We have blocked more than 335,000 email of this type in the last week, with a peak of more than 100,000 on December 13th.

Figure 3 – Total blocked samples for hoax campaigns including those targeting .com, .uk, and .au TLDs)

It is also clear that the campaign’s targets have been distributed across many countries and regions. With over 200,000 recipients possessing a TLD of, the US and Australia are the most important targets.

It is clear that the,.uk were not included in this analysis. The primary focus was on New Zealand and mainland Europe.

Figure 4 – Breakdown of targeted TLDs excluding .com, .uk, and .au TLDs

Untold stories

The idea of sending benign emails to extort money has been around for a while. Last summer, we saw emails using a bitcoin address to request a few dollars from someone who was down on their luck.

Hi, my name’s Arseny Golorich. I am from Belarus, Minsk. We are quite poor. The BTC-E Crypto-Currency Exchange was closed on July 26th, and I cannot get my money back. The FBI closed it and illegally took all our funds. My last two Bitcoins, which I had earned and traded on the stock market, were there. Now, I have no means of survival and I’m starving. I need your help. I came across the emails of wealthy Americans on the Internet and decided to send them a message. Although a few dollars is not worth much, they will allow me to get back to earning money through the exchange. We are so grateful for your time!

My Bitcoin Wallet – 1MY1Fso8SW9XTPCca7oLEBUWFJRZWNK9Qs

You can always rely on absolutely safe resources for help:

This was quickly discovered by the criminals who changed from appealing to goodwill to threatening people with embarrassment. These scam emails have been well-reported in recent years. In fact, we published a blog in August 2017 that highlighted the main targets and magnitude of the scam email campaign.

Over the past year, we have witnessed many minor changes and variations in these emails. We also saw the addition of passwords that were previously leaked to increase credibility of the threats. Additionally, we experimented with ransom money amounts to determine what amount is most likely to be paid to victims. Generally, the amounts range between $300 and $6000.

Figure 5 – A sample ‘sextortion’ email


Sextortion campaigns were always about the person: they targeted shame and embarrassment and hoped to protect one’s reputation enough to make it worthwhile for people to pay the fee. It was in many cases.

Our technology services : Magento posshopify posbigcommerce poswoocommerce pos

Perhaps the most unlikely or least wise decision was to target businesses. Bomb threats should not be taken lightly. Universities, schools, businesses, and the police are naturally called upon.
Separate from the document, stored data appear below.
(** The line that opens the quoted field leaves the record open. *)
Lemma feed_line_open (D : char) (a : str) :
  ~ In QUOTE a -> (N.of_nat (List.length a) < Csv.field_limit)%N ->
  Csv.feed_line (Csv.excel D) Csv.parse_reset (QUOTE :: a ++ [LF])
  = inl {| Csv.state := Csv.IN_QUOTED_FIELD; Csv.field := a ++ [LF];
           Csv.fields := [] |}.
Proof.
  intros Ha Hlen. unfold Csv.feed_line. cbn [Csv.feed].
  unfold Csv.parse_process_char at 1.
  cbn [Csv.state Csv.parse_reset]. change (Csv.is_newline QUOTE) with false.
  cbv iota. unfold Csv.start_field.
  change (Csv.is_newline QUOTE) with false. cbv iota.
  cbn [Csv.excel Csv.quotechar]. change (QUOTE =? QUOTE)%N with true.
  cbv iota. cbn [Csv.set_state Csv.state Csv.field Csv.fields].
  rewrite <- (app_nil_r (a ++ [LF])) at 1.
  change (Csv.set_state Csv.IN_QUOTED_FIELD
            (Csv.set_state Csv.START_FIELD Csv.parse_reset))
    with {| Csv.state := Csv.IN_QUOTED_FIELD; Csv.field := [];
            Csv.fields := [] |}.
  rewrite (feed_in_quoted (Csv.excel D) (a ++ [LF]) [] [] [] eq_refl).
  - reflexivity.
  - intros Hin. apply in_app_or in Hin.
    destruct Hin as [Hin|[E|[]]]; [exact (Ha Hin) | discriminate E].
  - rewrite length_app. cbn [List.length].
    replace (0 + (List.length a + 1)) with (S (List.length a)) by lia.
    rewrite Nat2N.inj_succ. apply N.le_succ_l. exact Hlen.
Qed.

(** The line with the closing quote ends the field and the record. *)
Lemma feed_line_close (D : char) (pre b : str) :
  D <> LF -> ~ In QUOTE b ->
  (N.of_nat (List.length pre + List.length b) <= Csv.field_limit)%N ->
  Csv.feed_line (Csv.excel D)
    {| Csv.state := Csv.IN_QUOTED_FIELD; Csv.field := pre;
       Csv.fields := [] |}
    (b ++ [QUOTE; LF])
  = inl {| Csv.state := Csv.START_RECORD; Csv.field := [];
           Csv.fields := [pre ++ b] |}.
Proof.
  intros HD Hb Hlen. unfold Csv.feed_line.
  rewrite (feed_in_quoted (Csv.excel D) b pre [] [QUOTE; LF] eq_refl Hb Hlen).
  assert (HLD : (LF =? D)%N = false)
    by (apply N.eqb_neq; intros E; apply HD; symmetry; exact E).
  cbn [Csv.feed]. unfold Csv.parse_process_char.
  cbn [Csv.state Csv.excel Csv.quotechar Csv.doublequote Csv.delimiter
       Csv.set_state Csv.field Csv.fields Csv.parse_save_field].
  change (QUOTE =? QUOTE)%N with true. cbv iota.
  cbn [Csv.state Csv.set_state Csv.field Csv.fields].
  change (LF =? QUOTE)%N with false. cbv iota.
  rewrite HLD. change (Csv.is_newline LF) with true. cbv iota.
  cbn [Csv.state Csv.set_state Csv.field Csv.fields Csv.parse_save_field app].
  reflexivity.
Qed.

(** [csv.reader] reads the two lines as one record of one field. *)
Lemma reader_quoted_break (D : char) (a b : str) :
  D <> LF -> Forall quiet a -> Forall quiet b ->
  (N.of_nat (List.length a + List.length b) < Csv.field_limit)%N ->
  Csv.reader (Csv.excel D) (quoted_break a b) = ([[a ++ LF :: b]], None).
Proof.
  intros HD Ha Hb Hlen. unfold Csv.reader, quoted_break.
  change (QUOTE :: a ++ LF :: b ++ [QUOTE; LF])
    with ((QUOTE :: a) ++ LF :: b ++ [QUOTE; LF]).
  rewrite io_lines_line.
  2:{ intros [E|Hin]; [discriminate E | exact (quiet_no_lf a Ha Hin)]. }
  replace (b ++ [QUOTE; LF]) with ((b ++ [QUOTE]) ++ LF :: [])
    by (rewrite <- app_assoc; reflexivity).
  rewrite io_lines_line.
  2:{ intros Hin. apply in_app_or in Hin.
      destruct Hin as [Hin|[E|[]]];
        [exact (quiet_no_lf b Hb Hin) | discriminate E]. }
  cbn [io_lines app]. rewrite <- app_assoc. cbn [app].
  rewrite records_cons, (feed_line_open D a (quiet_no_quote a Ha)).
  2:{ apply (N.le_lt_trans _ (N.of_nat (List.length a + List.length b)));
        [lia | exact Hlen]. }
  cbn [Csv.state Csv.state_eqb]. cbv iota.
  rewrite records_cons, (feed_line_close D (a ++ [LF]) b HD
                           (quiet_no_quote b Hb)).
  2:{ rewrite length_app. cbn [List.length].
      replace (List.length a + 1 + List.length b)
        with (S (List.length a + List.length b)) by lia.
      rewrite Nat2N.inj_succ. apply N.le_succ_l. exact Hlen. }
  cbn [Csv.state Csv.state_eqb Csv.fields Csv.records Csv.parse_reset
       Csv.field List.length Nat.eqb negb orb].
  rewrite <- app_assoc. reflexivity.
Qed.

Lemma splitlines_line (l rest : str) :
  Forall (fun c => is_linebreak c = false) l ->
  splitlines (l ++ LF :: rest) = (l ++ [LF]) :: splitlines rest.
Proof.
  induction l as [|c l IH]; intros H.
  - cbn [app splitlines]. change (is_linebreak LF) with true. cbv iota.
    destruct rest as [|d r]; reflexivity.
  - inversion H as [|? ? Hc Hl]; subst.
    cbn [app splitlines]. rewrite Hc, (IH Hl). reflexivity.
Qed.

(** The second loop of [check_quoting_issues] only adds warnings. *)
Lemma unescaped_quote_fold (ls : list (nat * str)) :
  forall s, exists W,
    warnings (fold_left unescaped_quote ls s) = warnings s ++ W.
Proof.
  induction ls as [|[n l] ls IH]; intros s; cbn [fold_left].
  - exists []. rewrite app_nil_r. reflexivity.
  - destruct (IH (unescaped_quote s (n, l))) as [W HW]. rewrite HW.
    unfold unescaped_quote.
    destruct (negb (contains_pair QUOTE QUOTE l) && contains QUOTE l);
      [|exists W; reflexivity].
    destruct (filter quote_mid_field (map strip (split COMMA l)))
      as [|stripped ?]; [exists W; reflexivity|].
    cbn [warnings add_warning set_warnings]. rewrite <- app_assoc.
    eexists. reflexivity.
Qed.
The model for the bitcoin extortion operation had changed with the threat of communal violence. This led to a shift in the media attention and police response. Presumably due to this attention, and possibly a poor “return” on the campaign, the afternoon’s campaign shifted back to individuals. However it still posed the threat of violence.

Although it is important to exercise caution when responding to threats of violence, there are bulk campaigns that are designed to extort money. Although the exact nature of the threats might change, they will likely remain an integral part of the email marketing landscape for some time.